You can even modify these value to modify further uses of the values!
>>> def track_reads(state):
... print 'Read', state.inspect.mem_read_expr, 'from', state.inspect.mem_read_address
...
>>> s.inspect.b('mem_read', when=simuvex.BP_AFTER, action=track_reads)
Additionally, each of these properties can be used as a keyword argument to inspect.b
to make the breakpoint conditional:
# This will break before a memory write if 0x1000 is a possible value of its target expression
>>> s.inspect.b('mem_write', mem_write_address=0x1000)
# This will break before a memory write if 0x1000 is the *only* value of its target expression
>>> s.inspect.b('mem_write', mem_write_address=0x1000, mem_write_address_unique=True)
# This will break after instruction 0x8000, but only 0x1000 is a possible value of the last expression that was read from memory
>>> s.inspect.b('instruction', when=simuvex.BP_AFTER, instruction=0x8000, mem_read_expr=0x1000)
Cool stuff! In fact, we can even specify a function as a condition:
# this is a complex condition that could do anything! In this case, it makes sure that RAX is 0x41414141 and
# that the basic block starting at 0x8004 was executed sometime in this path's history
>>> def cond(state):
... return state.any_str(state.regs.rax) == 'AAAA' and 0x8004 in state.inspect.backtrace
>>> s.inspect.b('mem_write', condition=cond)
That is some cool stuff!
Symbolic memory indexing
SimuVEX supports symbolic memory addressing, meaning that offsets into memory may be symbolic.
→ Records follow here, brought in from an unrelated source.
(** [u32::saturating_mul] *)
Definition saturating_mul_u32 (a b : Z) : Z := Z.min (a * b) U32_MAX.

(** [compute_forecast] *)
Definition compute_forecast (triggers : list (string * Trigger)) (now : instant)
    (window_minutes bucket_minutes : Z) : ForecastResponse :=
  compute_forecast_seconds triggers now window_minutes (saturating_mul_u32 (Z.max bucket_minutes 1) 60).

(** [ForecastQuery] with its defaults *)
Record ForecastQuery := MkForecastQuery {
  fq_window_minutes : option Z;
  fq_bucket_minutes : option Z;
  fq_bucket_seconds : option Z
}.
Definition default_window : Z := 60.
Definition default_bucket : Z := 5.

(** [handle_forecast] *)
Definition handle_forecast (triggers : option (list (string * Trigger))) (ctx : CallerContext) (now : instant)
    (q : ForecastQuery) : result ForecastResponse Z :=
  res_bind (require_scope ctx Scope.JOBS_READ) (fun _ =>
  res_bind (ok_or triggers HTTP_UNAVAILABLE) (fun triggers =>
  let window := default default_window (fq_window_minutes q) in
  Ok (match fq_bucket_seconds q with
      | Some secs => compute_forecast_seconds triggers now window secs
      | None => compute_forecast triggers now window (default default_bucket (fq_bucket_minutes q))
      end))).
End Project.

(** ** What the forecast shows

    the buckets tile the grid, the first one holds the
    present, and each counts exactly the fires its span holds. *)

(** ** The grid *)

Lemma grid_bucket_pos now w b : 5 <= grid_bucket_secs (grid_of now w b).
Proof. unfold grid_of. cbn [grid_bucket_secs]. unfold MIN_BUCKET_SECONDS. lia. Qed.

Lemma grid_start_spec now w b :
  let g := grid_of now w b in
  grid_start g <= now < grid_start g + seconds (grid_bucket_secs g) /\ grid_start g mod seconds (grid_bucket_secs g) = 0.
Proof.
  cbv zeta. pose proof (grid_bucket_pos now w b) as Hb. cbn [grid_start grid_of].
  change (Z.max (Z.max b MIN_BUCKET_SECONDS) (div_ceil (Z.min w 240 * 60) MAX_BUCKETS)) with (grid_bucket_secs (grid_of now w b)).
  generalize dependent (grid_bucket_secs (grid_of now w b)). intros s Hs.
  unfold of_timestamp_millis, timestamp_millis, NS_MILLI, seconds, NS_SEC.
  rewrite Z.div_div by lia. replace (1000000 * (s * 1000)) with (s * 1000000000) by lia.
  replace (now / (s * 1000000000) * (s * 1000) * 1000000) with (now / (s * 1000000000) * (s * 1000000000)) by lia.
  split; [|by apply Z_mod_mult].
  pose proof (Z.div_mod now (s * 1000000000) ltac:(lia)). pose proof (Z.mod_pos_bound now (s * 1000000000) ltac:(lia)). lia.
Qed.

Definition bucket_start (g : Grid) (i : nat) : instant := grid_start g + seconds (Z.of_nat i * grid_bucket_secs g).
(* ===== verification/Reload.v ===== *)
(** * Reloading the configuration

    Models [croniq-server/src/reload.rs] and the part of [main.rs] that puts the
    jobs together at boot: the plan built from the file and the store, its diff
    against the running state, the settings only a restart applies, and the plan
    applied to the scheduler. The loaded file is the answer of [load_file]; the
    hash of the alert rules is a parameter. *)

From S2P Require Import Prelude RustStr Chrono Ast Schedule Calendar Trigger TriggerSearch TriggerMachine Durations Execution RunnerTypes Queue Registry RunnerApi.
From S2P Require Import Store StoreCalls Alerts JobConfig Restore Quota RegisterFire Scheduler Compile BlockDirectives Validate ValidateFacts ScheduleInput Loader LoaderFacts Completion.

Local Open Scope string_scope.
Local Open Scope Z_scope.

Record ReloadDiff := MkDiff {
  rd_added : list string;
  rd_removed : list string;
  rd_changed : list string;
  rd_total : Z
}.

(** [ReloadDiff::is_noop] *)
Definition is_noop (d : ReloadDiff) : bool :=
  match rd_added d, rd_removed d, rd_changed d with [], [], [] => true | _, _, _ => false end.

(** [ReloadError], without the path and the position. *)
Inductive ReloadError :=
| ReadFile (source : string)
| Validation (message : string)
| StoreFailed (message : string).

(** [job_changed] *)
Definition job_changed (a b : JobConfig) : bool :=
  negb (bool_decide (jc_schedule_summary a = jc_schedule_summary b))
  || negb (bool_decide (jc_timezone a = jc_timezone b))
  || negb (bool_decide (jc_timeout a = jc_timeout b))
  || negb (bool_decide (jc_calendar a = jc_calendar b))
  || negb (bool_decide (jc_window a = jc_window b))
  || negb (bool_decide (jc_not_before a = jc_not_before b))
  || negb (bool_decide (jc_not_after a = jc_not_after b))
  || negb (rcf_max_attempts (jc_retry a) =? rcf_max_attempts (jc_retry b))
  || negb (bool_decide (jc_execution_mode a = jc_execution_mode b))
  || negb (bool_decide (jc_catch_up a = jc_catch_up b))
  || negb (Bool.eqb (dlc_enabled (jc_dead_letter a)) (dlc_enabled (jc_dead_letter b))).

(** ** Settings of the boot *)

Record PendingRestart := MkPendingRestart {
  pr_setting : string;
  pr_running : option string;
  pr_pending : option string
}.

(** [BootOnlySettings]: a [BTreeMap] from the path of a setting to its text. *)
Definition BootOnlySettings : Type := gmap string string.

Definition show_bool (b : bool) : string := if b then "true" else "false".

Definition put (k : string) (v : option string) (m : BootOnlySettings) : BootOnlySettings :=
  match v with Some v => <[k := v]> m | None => m end.
Definition put_all (l : list (string * option string)) (m : BootOnlySettings) : BootOnlySettings :=
  foldl (fun m kv => put kv.1 kv.2 m) m l.
(** A block that may be absent. *)
Definition settings_of {A} (o : option A) (f : A -> list (string * option string)) : list (string * option string) :=
  match o with Some x => f x | None => [] end.

Section BootOnly.
  (** [alerts_fingerprint]: the counts and a hash of the rules *)
  Context (alerts_fingerprint : AlertsConfig -> string).

(** [BootOnlySettings::from_runtime] *)
Definition from_runtime (rt : RuntimeConfig) : BootOnlySettings :=
  put_all
    ([("server.listen", Some (sc_listen (rt_server rt)));
      ("server.data_dir", Some (sc_data_dir (rt_server rt)));
      ("server.db", Some (sc_db (rt_server rt)));
      ("server.app_url", sc_app_url (rt_server rt));
      ("server.execution_retention", sc_execution_retention (rt_server rt))]
     ++ settings_of (rt_pull_api rt) (fun p =>
          [("pull_api.listen", Some (pa_listen p));
           ("pull_api.lease_ttl", Some (pa_lease_ttl p));
           ("pull_api.trigger_dedup_window", Some (pa_trigger_dedup_window p));
           ("pull_api.runner_identity_binding", Some (pa_runner_identity_binding p))])
     ++ settings_of (rt_observability rt) (fun o =>
          settings_of (ob_log o) (fun l =>
            [("observability.log.level", Some (lg_level l));
             ("observability.log.format", Some (lg_format l));
             ("observability.log.output", Some (lg_output l))])
          ++ settings_of (ob_metrics o) (fun me =>
            [("observability.metrics.listen", Some (me_listen me));
             ("observability.metrics.path", Some (me_path me))]))
     ++ settings_of (rt_mcp rt) (fun mc =>
          [("mcp.enabled", Some (show_bool (mc_enabled mc)));
           ("mcp.allowed_hosts", Some (str_join " " (mc_allowed_hosts mc)))])
     ++ settings_of (rt_oidc rt) (fun o =>
          [("oidc.issuer", od_issuer o); ("oidc.client_id", od_client_id o);
           ("oidc.redirect_url", od_redirect_url o); ("oidc.default_role", od_default_role o);
           ("oidc.provider_name", od_provider_name o); ("oidc.post_login_redirect", od_post_login_redirect o)])
     ++ settings_of (rt_smtp rt) (fun s =>
          [("smtp.host", sd_host s); ("smtp.port", show_uint <$> sd_port s);
           ("smtp.security", sd_security s); ("smtp.from", sd_from s)])
     ++ [("auth.password.enabled", show_bool <$> au_password_enabled (rt_auth rt));
         ("auth.totp.required", show_bool <$> au_totp_required (rt_auth rt));
         ("alerts", Some (alerts_fingerprint (rt_alerts rt)))])%list ∅.
End BootOnly.

(** [BootOnlySettings::changes_vs]: the union of the keys is [sort] and [dedup]. *)
Definition changes_vs (running pending : BootOnlySettings) : list PendingRestart :=
  map (fun setting => MkPendingRestart setting (running !! setting) (pending !! setting))
    (List.filter (fun k => negb (bool_decide (running !! k = pending !! k)))
       (sort_strings (elements (dom running ∪ dom pending)))).

(** ** The plan *)

(** [DslAdoption], by its key *)
Record DslAdoption := { da_resource_type : string; da_resource_key : string }.

(** What the store answers while a plan is built. *)
Record StoreView := {
  sv_adoptions : string -> result (list DslAdoption) StoreError;
  sv_calendars : result (list CalendarDefinition) StoreError;
  sv_triggers : result (list TriggerDefinition) StoreError;
  sv_job_definition : string -> result (option JobDefinition) StoreError
}.

Section Plan.
  Context `{C : Chrono}.
  Context (TZ_VARIANTS : list string) (visit : gset string -> list string).
  Context (env_var : string -> option string) (read_file : string -> result string string).
  Context (exec_json : RunnerExec -> option string) (to_rfc3339 : instant -> string).
  Context (alerts_fingerprint : AlertsConfig -> string).

Record ReloadPlan := MkPlan {
  pl_dsl_jobs : list JobConfig;
  pl_dsl_calendars : list CalendarConfig;
  pl_policy_dsl_adopt_on_mutate : bool;
  pl_policy_strict_calendars : bool;
  pl_merged_jobs : list JobConfig;
  pl_merged_triggers : gmap string Trigger;
  pl_calendar_faults : gmap string string;
  pl_diff : ReloadDiff;
  pl_boot_only : BootOnlySettings
}.

(** The [map_err] on [load_file]; the last case is the failed [expect] of the
    loader, a panic. *)
Definition load_failed (e : LoadError) : ReloadError :=
  match e with
  | LoadIo err => ReadFile err
  | LoadParse message => Validation message
  | LoadTimezone job reason => Validation ("invalid timezone in job '" ++ job ++ "': " ++ reason)
  | LoadValidate messages => Validation (str_join "; " messages)
  | LoadPanic message => Validation message
  end.
Definition store_failed (e : StoreError) : ReloadError := StoreFailed (show_store_error e).

Definition keys_of (l : list DslAdoption) : gset string := list_to_set (map da_resource_key l).

(** The DSL's share, without what the store has adopted. *)
Definition own_jobs (adopted : gset string) (l : list JobConfig) : list JobConfig :=
  List.filter (fun j => negb (bool_decide (jc_key j ∈ adopted))) l.
Definition own_triggers (adopted : gset string) (m : gmap string Trigger) : gmap string Trigger :=
  filter (fun kt => kt.1 ∉ adopted) m.
Definition own_calendars (adopted : gset string) (l : list CalendarConfig) : list CalendarConfig :=
  List.filter (fun c => negb (bool_decide (Calendar.cc_name c ∈ adopted))) l.

(** The locals of the loop over the stored triggers. *)
Record Merge := MkMerge {
  mg_jobs : list JobConfig;
  mg_triggers : gmap string Trigger;
  mg_faults : gmap string string
}.

Definition merge_row (dsl_keys : gset string) (get_job_definition : string -> result (option JobDefinition) StoreError)
    (resolved : ResolvedCalendars) (now : instant) (m : Merge) (def : TriggerDefinition) : result Merge ReloadError :=
  if String.eqb (td_managed_by def) "dsl" || negb (td_enabled def) then Ok m
  else if bool_decide (td_job_key def ∈ dsl_keys) then Ok m
  else res_bind (map_err store_failed (get_job_definition (td_job_key def))) (fun job_def =>
    if match job_def with Some j => negb (jd_is_active j) | None => false end then Ok m
    else Ok match trigger_from_definition TZ_VARIANTS def resolved now with
            | None => m
            | Some built =>
                MkMerge (mg_jobs m ++ [job_config_from_definition to_rfc3339 def job_def])%list
                  (<[td_job_key def := bt_trigger built]> (mg_triggers m))
                  (match bt_config_fault built with
                   | Some reason => <[td_job_key def := reason]> (mg_faults m)
                   | None => mg_faults m
                   end)
            end).
Fixpoint merge_rows (dsl_keys : gset string) (get_job_definition : string -> result (option JobDefinition) StoreError)
    (resolved : ResolvedCalendars) (now : instant) (m : Merge) (rows : list TriggerDefinition)
    : result Merge ReloadError :=
  match rows with
  | [] => Ok m
  | def :: rows =>
      res_bind (merge_row dsl_keys get_job_definition resolved now m def)
        (fun m => merge_rows dsl_keys get_job_definition resolved now m rows)
  end.

(** The block that computes the diff. *)
Definition plan_diff (merged_triggers current : gmap string Trigger) (merged_jobs current_dsl : list JobConfig)
    : ReloadDiff :=
  let by_key := jobs_by_key current_dsl in
  MkDiff (sort_strings (elements (dom merged_triggers ∖ dom current)))
    (sort_strings (elements (dom current ∖ dom merged_triggers)))
    (sort_strings (map jc_key (List.filter (fun j =>
       match by_key !! jc_key j with Some old => job_changed old j | None => false end) merged_jobs)))
    (Z.of_nat (size merged_triggers)).

(** [build_plan]; the running state is read after the store. *)
Definition build_plan (file : result LoadedConfig LoadError) (st : StoreView) (now : instant)
    (current_triggers : gmap string Trigger) (current_dsl_jobs : list JobConfig) : result ReloadPlan ReloadError :=
  res_bind (map_err load_failed file) (fun loaded =>
  let rt := lc_runtime loaded in
  res_bind (map_err store_failed (sv_adoptions st "job")) (fun adopted_jobs =>
  let dsl_jobs := own_jobs (keys_of adopted_jobs) (rt_jobs rt) in
  let dsl_keys := list_to_set (map jc_key dsl_jobs) : gset string in
  res_bind (map_err store_failed (sv_adoptions st "calendar")) (fun adopted_calendars =>
  let dsl_calendars := own_calendars (keys_of adopted_calendars) (rt_calendars rt) in
  res_bind (map_err store_failed (sv_calendars st)) (fun calendars =>
  let resolved := resolve_calendars TZ_VARIANTS visit env_var read_file exec_json dsl_calendars calendars
                    (po_strict_calendars (rt_policy rt)) in
  res_bind (map_err store_failed (sv_triggers st)) (fun api_triggers =>
  res_bind (merge_rows dsl_keys (sv_job_definition st) resolved now
              (MkMerge dsl_jobs (own_triggers (keys_of adopted_jobs) (lc_triggers loaded)) ∅) api_triggers) (fun m =>
  Ok (MkPlan dsl_jobs dsl_calendars (po_dsl_adopt_on_mutate (rt_policy rt)) (po_strict_calendars (rt_policy rt))
        (mg_jobs m) (mg_triggers m)
        (mg_faults m ∪ filter (fun kf => is_Some (mg_triggers m !! kf.1)) (lc_calendar_faults loaded))
        (plan_diff (mg_triggers m) current_triggers (mg_jobs m) current_dsl_jobs)
        (from_runtime alerts_fingerprint rt)))))))).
Our implementation of this is inspired by "Mayhem".
This resolution behavior is governed by concretization strategies, which are subclasses of simuvex.concretization_strategies.SimConcretizationStrategy
.
Concretization strategies for reads are set in state.memory.read_strategies
and for writes in state.memory.write_strategies
.
These strategies are called, in order, until one of them is able to resolve addresses for the symbolic index.
By setting your own concretization managers (or through the use of SimInspect address_concretization
breakpoints, described above), you can change the way SimuVEX resolves symbolic addresses.
TODO: elaborate
SimuVEX Options
SimuVEX is extremely customizable through the use of state options, a set of constants stored in state.options
.
These options are documented in the source code.